Umat Islam tidak perlu mencampuri urusan agama lain. Maka untuk tahun baru Masehi, kita ambil kesempatan liburnya saja, Ujar Wakil Sekretaris MUI Tengku  Zulkarnain.
Lebih baik lagi apabila umat Islam memanfaatkan hari libur itu dengan menyemarakkan tabligh di masjid-masjid. Dengan dimikian, hari libur bisa menjadi waktu yang tepat guna terhindar dari sikap mubazir.
Meski demikian, MUI tidak berencana menerbitkan fatwa terkait pelarangan perayaan tahun baru Masehi. Hanya saja MUI menghimbau seluruh umat Islam di Indonesia agar tidak tururmerayakan momen tahun baru itu apalagi dengan nuansa hura-hura.
Perbuatan, sifat.              Imbauan serupa dilontarkan ormas Islam, Muhammadiyah. Bendahara PP Muhammadiyah Anwar Abbas mengatakan, umat Islam tidak perlu ikut merayakan tahun baru secara hura-hura dan meriah. Sebaiknya gunakan momentum tahun baru untuk mengevaluasi dan mengintropeksi pribadi , keluarga, masyarakat, bangsa, serta negara.

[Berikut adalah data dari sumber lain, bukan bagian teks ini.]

(** * OpenAI plugin for Genkit: the GPT request/response translation layer

    A shallow embedding of [plugins/openai/src/gpt.ts]: the capability
    registry ([SUPPORTED_GPT_MODELS]), the request builder
    ([toOpenAiMessages], [toOpenAiRequestBody]), the response reducer
    ([fromOpenAiToolCall], [fromOpenAiChoice], [fromOpenAiChunkChoice]) and
    the runner that ties them to the vendor transport ([gptRunner]).

    JavaScript values are modelled as the code handles them: optional
    fields as [option], fields that may also hold [null] with a three-way
    type, truthiness written out, exceptions as an error monad,
    the request body as a finite map from keys to values. *)

From Stdlib Require Import String Ascii ZArith List Bool.
From stdpp Require Import base option list strings pretty gmap fin_maps.
Import ListNotations.

Local Open Scope string_scope.
Local Open Scope Z_scope.

(** ** JavaScript values *)

(** A field of type [string | null | undefined]. *)
Inductive MaybeString : Type :=
| Undefined
| Null
| Str (s : string).

(** Numbers are kept as exact decimals [mant * 10^expo]; the rounding of
    IEEE-754 doubles plays no role in this module, which only passes numbers
    through and tests them for truthiness. *)
Record Number : Type := { mant : Z; expo : Z }.

#[local] Unset Elimination Schemes.
Inductive JsValue : Type :=
| JsUndefined
| JsNull
| JsBool (b : bool)
| JsNumber (d : Number)
| JsString (s : string)
| JsArray (items : list JsValue)
| JsObject (props : list (string * JsValue)).
#[local] Set Elimination Schemes.

Definition string_truthy (s : string) : bool :=
  match s with EmptyString => false | String _ _ => true end.

Definition number_truthy (d : Number) : bool := negb (mant d =? 0).

(** [Boolean(x)] for [x : string | null | undefined]. *)
Definition truthy (m : MaybeString) : bool :=
  match m with
  | Str s => string_truthy s
  | Undefined | Null => false
  end.

(** [x || ''] *)
Definition or_empty (m : MaybeString) : string :=
  match m with
  | Str s => s
  | Undefined | Null => ""
  end.

(** An optional string field read where only truthiness matters:
    [a || b] returns [a] when it is a non-empty string. *)
Definition or_else (a : option string) (b : string) : string :=
  match a with
  | Some s => if string_truthy s then s else b
  | None => b
  end.

(** [x ?? ''] *)
Definition nullish_empty (a : option string) : string :=
  match a with Some s => s | None => "" end.

(** The value of a [string | null | undefined] field seen as [any]. *)
Definition to_value (m : MaybeString) : JsValue :=
  match m with
  | Undefined => JsUndefined
  | Null => JsNull
  | Str s => JsString s
  end.

(** [String(x)], the coercion [JSON.parse] applies to its argument. *)
Definition to_text (m : MaybeString) : string :=
  match m with
  | Undefined => "undefined"
  | Null => "null"
  | Str s => s
  end.

(** ** Exceptions *)

(** The module throws plain [Error]s that differ by their message; the
    runtime adds [SyntaxError] (from [JSON.parse]) and [TypeError] (a
    property read on [undefined]). *)
Inductive Exception : Type :=
| UnsupportedModel (modelName : string)
    (* `Unsupported model: ${modelName}` *)
| UnmappableRole (role : string)
    (* `role ${role} doesn't map to an OpenAI role.` *)
| UnsupportedPart
    (* `Unsupported genkit part fields encountered for current message role: ...` *)
| UnsupportedOutputFormat (format : string)
    (* `${response_format} format is not supported for GPT models currently` *)
| MalformedToolCall
    (* `Unexpected openAI chunk choice. tool_calls was provided but one or
       more tool_calls is missing.` *)
| SyntaxError
| TypeError.

Inductive Result (A : Type) : Type :=
| Ok (a : A)
| Throw (e : Exception).
Arguments Ok {A} a.
Arguments Throw {A} e.

Definition bind {A B : Type} (r : Result A) (k : A -> Result B) : Result B :=
  match r with
  | Ok a => k a
  | Throw e => Throw e
  end.

Declare Scope result_scope.
Delimit Scope result_scope with result.
Notation "x <- r ;; k" := (bind r (fun x => k))
  (at level 60, r at next level, right associativity, only parsing) : result_scope.
Local Open Scope result_scope.

(** [xs.map(f)] where [f] may throw: the first exception aborts the map. *)
Fixpoint map_result {A B : Type} (f : A -> Result B) (xs : list A) : Result (list B) :=
  match xs with
  | [] => Ok []
  | x :: xs' =>
      y <- f x ;;
      ys <- map_result f xs' ;;
      Ok (y :: ys)
  end.

(** ** The generic (Genkit) side of the data model *)

Record Media : Type := { url : string; contentType : option string }.

Record ToolRequest : Type :=
  { tr_name : option string;      (* [f.name!] may pass [undefined] through *)
    tr_ref : option string;
    tr_input : JsValue }.

Record ToolResponse : Type :=
  { ts_name : string;
    ts_ref : option string;
    ts_output : JsValue }.

(** A part is an object with optional fields; the code tests the fields
    one by one ([part.text], [part.media], [part.toolRequest], ...). *)
Record Part : Type :=
  { text : MaybeString;
    media : option Media;
    toolRequest : option ToolRequest;
    toolResponse : option ToolResponse;
    data : option JsValue }.

Definition noPart : Part :=
  {| text := Undefined; media := None; toolRequest := None;
     toolResponse := None; data := None |}.

(** [{ text: t }], [{ data: v }] and [{ toolRequest: r }] *)
Definition textPart (t : MaybeString) : Part :=
  {| text := t; media := None; toolRequest := None;
     toolResponse := None; data := None |}.
Definition dataPart (v : JsValue) : Part :=
  {| text := Undefined; media := None; toolRequest := None;
     toolResponse := None; data := Some v |}.
Definition toolRequestPart (r : ToolRequest) : Part :=
  {| text := Undefined; media := None; toolRequest := Some r;
     toolResponse := None; data := None |}.

(** [MessageData]; the role is the string the caller passes. *)
Record MessageData : Type := { role : string; content : list Part }.

(** The helpers of the host framework's [Message] class used here:
    [text()] is [content.map(part => part.text || '').join('')] and
    [toolResponseParts()] is [content.filter(part => !!part.toolResponse)]. *)
Definition Message_text (m : MessageData) : string :=
  String.concat "" (map (fun p => or_empty (text p)) (content m)).

Definition Message_toolResponseParts (m : MessageData) : list ToolResponse :=
  omap toolResponse (content m).

Record ToolDefinition : Type :=
  { td_name : string; td_inputSchema : JsValue }.

Inductive VisualDetailLevel : Type := detail_auto | detail_low | detail_high.

(** [OpenAiConfigSchema]: the common generation options and the vendor
    extensions; every field is optional. *)
Record OpenAiConfig : Type :=
  { version : option string;
    temperature : option Number;
    maxOutputTokens : option Number;
    topP : option Number;
    stopSequences : option (list string);
    frequencyPenalty : option Number;
    logitBias : option (list (string * Number));
    logProbs : option bool;
    presencePenalty : option Number;
    seed : option Number;
    topLogProbs : option Number;
    user : option string;
    visualDetailLevel : option VisualDetailLevel }.

(** [request.output.format], an enumeration in the host framework. *)
Inductive OutputFormat : Type := format_json | format_text | format_media.

Definition format_name (f : OutputFormat) : string :=
  match f with
  | format_json => "json"
  | format_text => "text"
  | format_media => "media"
  end.

Record OutputConfig : Type :=
  { format : option OutputFormat; schema : option JsValue }.

Record GenerateRequest : Type :=
  { messages : list MessageData;
    config : option OpenAiConfig;
    tools : option (list ToolDefinition);
    output : option OutputConfig;
    candidates : option Number }.

(** [request.config?.f] and [request.output?.format] *)
Definition config_field {A : Type} (f : OpenAiConfig -> option A)
    (request : GenerateRequest) : option A :=
  match config request with
  | Some c => f c
  | None => None
  end.

Definition output_format (request : GenerateRequest) : option OutputFormat :=
  match output request with
  | Some o => format o
  | None => None
  end.

(** The [finishReason] of a candidate. Besides the five reasons of the host
    framework, the field can come to hold [finish_member key]: the member
    of [Object.prototype] that the lookup [finishReasonMap[key]] returns
    when [key] is its name, which is no reason at all. *)
Inductive FinishReason : Type :=
| finish_stop | finish_length | finish_blocked | finish_other | finish_unknown
| finish_member (key : string).

Record CandidateData : Type :=
  { cd_index : Z;
    cd_finishReason : FinishReason;
    cd_message : MessageData;
    cd_custom : JsValue }.

(** ** The vendor (OpenAI) side of the data model *)

Inductive ChatCompletionContentPart : Type :=
| ContentText (t : string)
| ContentImageUrl (u : string) (detail : VisualDetailLevel).

Record ToolCallFunction : Type :=
  { fn_name : option string; fn_arguments : MaybeString }.

(** [ChatCompletionMessageToolCall | ChatCompletionChunk.Choice.Delta.ToolCall] *)
Record ToolCall : Type :=
  { tc_id : option string; tc_function : option ToolCallFunction }.

(** [ChatCompletionMessageParam], one constructor per shape pushed by
    [toOpenAiMessages]; the [role] field is the one of the constructor. *)
Inductive ChatCompletionMessageParam : Type :=
| UserParam (parts : list ChatCompletionContentPart)
| SystemParam (c : string)
| AssistantToolCallsParam (tool_calls : list ToolCall)
| AssistantParam (c : string)
| ToolParam (tool_call_id : string) (c : MaybeString).

Record ChatCompletionTool : Type :=
  { tool_name : string; tool_parameters : JsValue }.

(** [finish_reason] is the string the vendor sends, [None] when it is
    [null] or missing. These are the values the vendor documents. *)
Definition vendor_stop : string := "stop".
Definition vendor_length : string := "length".
Definition vendor_tool_calls : string := "tool_calls".
Definition vendor_content_filter : string := "content_filter".
Definition vendor_function_call : string := "function_call".

Record ChatCompletionMessage : Type :=
  { m_content : MaybeString; m_tool_calls : option (list ToolCall) }.

Record Choice : Type :=
  { c_index : Z;
    c_finish_reason : option string;
    c_message : ChatCompletionMessage }.

Record ChunkChoice : Type :=
  { k_index : Z;
    k_finish_reason : option string;
    k_delta : ChatCompletionMessage }.

(** ** Capability registry *)

Record ModelSupports : Type :=
  { multiturn : bool;
    supports_tools : bool;
    supports_media : bool;
    systemRole : bool;
    supports_output : option (list string) }.
(** * FinGuide: the budget and goals page

    A shallow embedding of the budget/goals screen of the FinGuide front end
    (the page component [BudgetPage] and its dialogs [BudgetFormDialog],
    [GoalFormDialog], [AddSavingsDialog] and [DeleteConfirmDialog]) and the
    properties of its list-state handlers.

    JavaScript values are modelled as the code has them: a [number] is an
    IEEE 754 binary64 value (the Standard Library's [spec_float] at
    precision 53), a string is a [string], an array is a [list], a value of
    type [T | null] is an [option T]. *)

From Stdlib Require Import ZArith List String Ascii Bool Lia.
From Stdlib Require Import SpecFloat.
Import ListNotations.
Open Scope string_scope.
Open Scope list_scope.
Open Scope Z_scope.

(** ** JavaScript numbers, strings and the built-ins the page uses *)

Module JS.

Definition number := spec_float.

Definition prec : Z := 53.
Definition emax : Z := 1024.

Definition NaN : number := S754_nan.
Definition Infinity : number := S754_infinity false.
Definition zero : number := S754_zero false.

(** The number denoted by an integer literal such as [15000]. *)
Definition of_Z (z : Z) : number := binary_normalize prec emax z 0 false.

(** [x + y], [x - y], [x * y], [x / y] on numbers. *)
Definition add (x y : number) : number := SFadd prec emax x y.
Definition sub (x y : number) : number := SFsub prec emax x y.
Definition mul (x y : number) : number := SFmul prec emax x y.
Definition div (x y : number) : number := SFdiv prec emax x y.

(** [x < y], [x <= y], [x > y], [x >= y]; all false when an operand is
    [NaN]. *)
Definition lt (x y : number) : bool := SFltb x y.
Definition le (x y : number) : bool := SFleb x y.
Definition gt (x y : number) : bool := SFltb y x.
Definition ge (x y : number) : bool := SFleb y x.

Definition isNaN (x : number) : bool :=
  match x with S754_nan => true | _ => false end.

(** [ToBoolean]: a number is falsy when it is [+0], [-0] or [NaN]; a string
    is falsy when it is empty; [null] is falsy and an object is truthy. *)
Definition truthy_number (x : number) : bool :=
  match x with
  | S754_zero _ | S754_nan => false
  | _ => true
  end.

Definition truthy_string (s : string) : bool := negb (s =? "")%string.

Definition truthy_option {A} (o : option A) : bool :=
  match o with Some _ => true | None => false end.

(** [x || y] on numbers and on strings. *)
Definition or_number (x y : number) : number :=
  if truthy_number x then x else y.

Definition or_string (x y : string) : string :=
  if truthy_string x then x else y.

(** [Math.min(a, b)]: [NaN] when an argument is [NaN]; [-0] counts as
    smaller than [+0]. *)
Definition Math_min (a b : number) : number :=
  match a, b with
  | S754_nan, _ | _, S754_nan => NaN
  | S754_zero sa, S754_zero sb => S754_zero (sa || sb)
  | _, _ => if SFltb b a then b else a
  end.

(** *** [parseFloat]

    The longest prefix of the string, after leading white space, that is a
    [StrDecimalLiteral]; [NaN] when there is none.  A string is the bytes of
    its UTF-8 encoding.  The decimal value is
    rounded to the nearest binary64 number, ties to even. *)

Definition is_white_space (c : ascii) : bool :=
  let n := nat_of_ascii c in
  ((9 <=? n) && (n <=? 13) || (n =? 32))%nat.

(** The white space and line terminators outside ASCII, as the two and three
    bytes of their UTF-8 encoding: U+00A0; U+1680, U+2000 to U+200A, U+2028,
    U+2029, U+202F, U+205F, U+3000 and U+FEFF. *)
Definition is_white_space2 (c1 c2 : ascii) : bool :=
  ((nat_of_ascii c1 =? 194) && (nat_of_ascii c2 =? 160))%nat.

Definition is_white_space3 (c1 c2 c3 : ascii) : bool :=
  let '(n1, n2, n3) := (nat_of_ascii c1, nat_of_ascii c2, nat_of_ascii c3) in
  ((n1 =? 225) && (n2 =? 154) && (n3 =? 128)
   || (n1 =? 226) && (n2 =? 128)
      && ((128 <=? n3) && (n3 <=? 138) || (n3 =? 168) || (n3 =? 169) || (n3 =? 175))
   || (n1 =? 226) && (n2 =? 129) && (n3 =? 159)
   || (n1 =? 227) && (n2 =? 128) && (n3 =? 128)
   || (n1 =? 239) && (n2 =? 187) && (n3 =? 191))%nat.

Definition digit_of (c : ascii) : option Z :=
  let n := Z.of_nat (nat_of_ascii c) in
  if (48 <=? n) && (n <=? 57) then Some (n - 48) else None.

Fixpoint trim_start (s : string) : string :=
  match s with
  | String c1 s1 =>
      if is_white_space c1 then trim_start s1
      else
        match s1 with
        | String c2 s2 =>
            if is_white_space2 c1 c2 then trim_start s2
            else
              match s2 with
              | String c3 s3 =>
                  if is_white_space3 c1 c2 c3 then trim_start s3 else s
              | EmptyString => s
              end
        | EmptyString => s
        end
  | EmptyString => s
  end.

(** [digits acc n s] reads the decimal digits at the head of [s]: the value
    of the digits read after [acc], how many were read after [n], and the
    rest of the string. *)
Fixpoint digits (acc : Z) (n : Z) (s : string) : Z * Z * string :=
  match s with
  | String c s' =>
      match digit_of c with
      | Some d => digits (10 * acc + d) (n + 1) s'
      | None => (acc, n, s)
      end
  | EmptyString => (acc, n, s)
  end.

Ia pun menyarankan masyarakat Indonesia, khususnya umat Islam, untuk mulai memikirkan dan mencari bentuk-bentuk lain dari perayaan tahun baru yang ada selama ini. Misalnya, mengganti atau memodiikasi acara tersebut menjadi lebih produktif dan sesuai syariat Islam.           Ketua Ikatan Dai Indonesia (Ikadi) Ahmad Satori Ismail mengungkapkan hal senada. Ia mengatakan, perayaan tahun baru Masehi bukanlah untuk umat Ilam. Karena itu, lebih baik umat Islam memandangnya dari segi formalitas, yakni adanya hari libur Nasional.
Libur nasional itu pun, menurut Satori, sebaiknya diisi dengan aktivitas syiar Islam, seperti meramaikan Masjid dan majelis ilmu. Ini semata-mata agar umat Islam lebih menggiatkan muhasabah kolektif.
Seperti halnya Tengku, ia pun menyambut baik salah satu bentuk muhasab itu, yakni Zikir Nasional yang digelar pada malam pergantian tahun baru Masehi.
Ia berpendapat, kegiatan doa zikir bersama itu sangat penting sebagai penguat ukhuwah dan keselamatan bangsa Indonesia. Selain itu, kesempatan berhari libur menjadi tidak diawali dengan nuansa hura-hura, seperti menyalakan petasan atau kembang api, meniup terompet, atau jalan-jalan yang sifatnya konsumtif.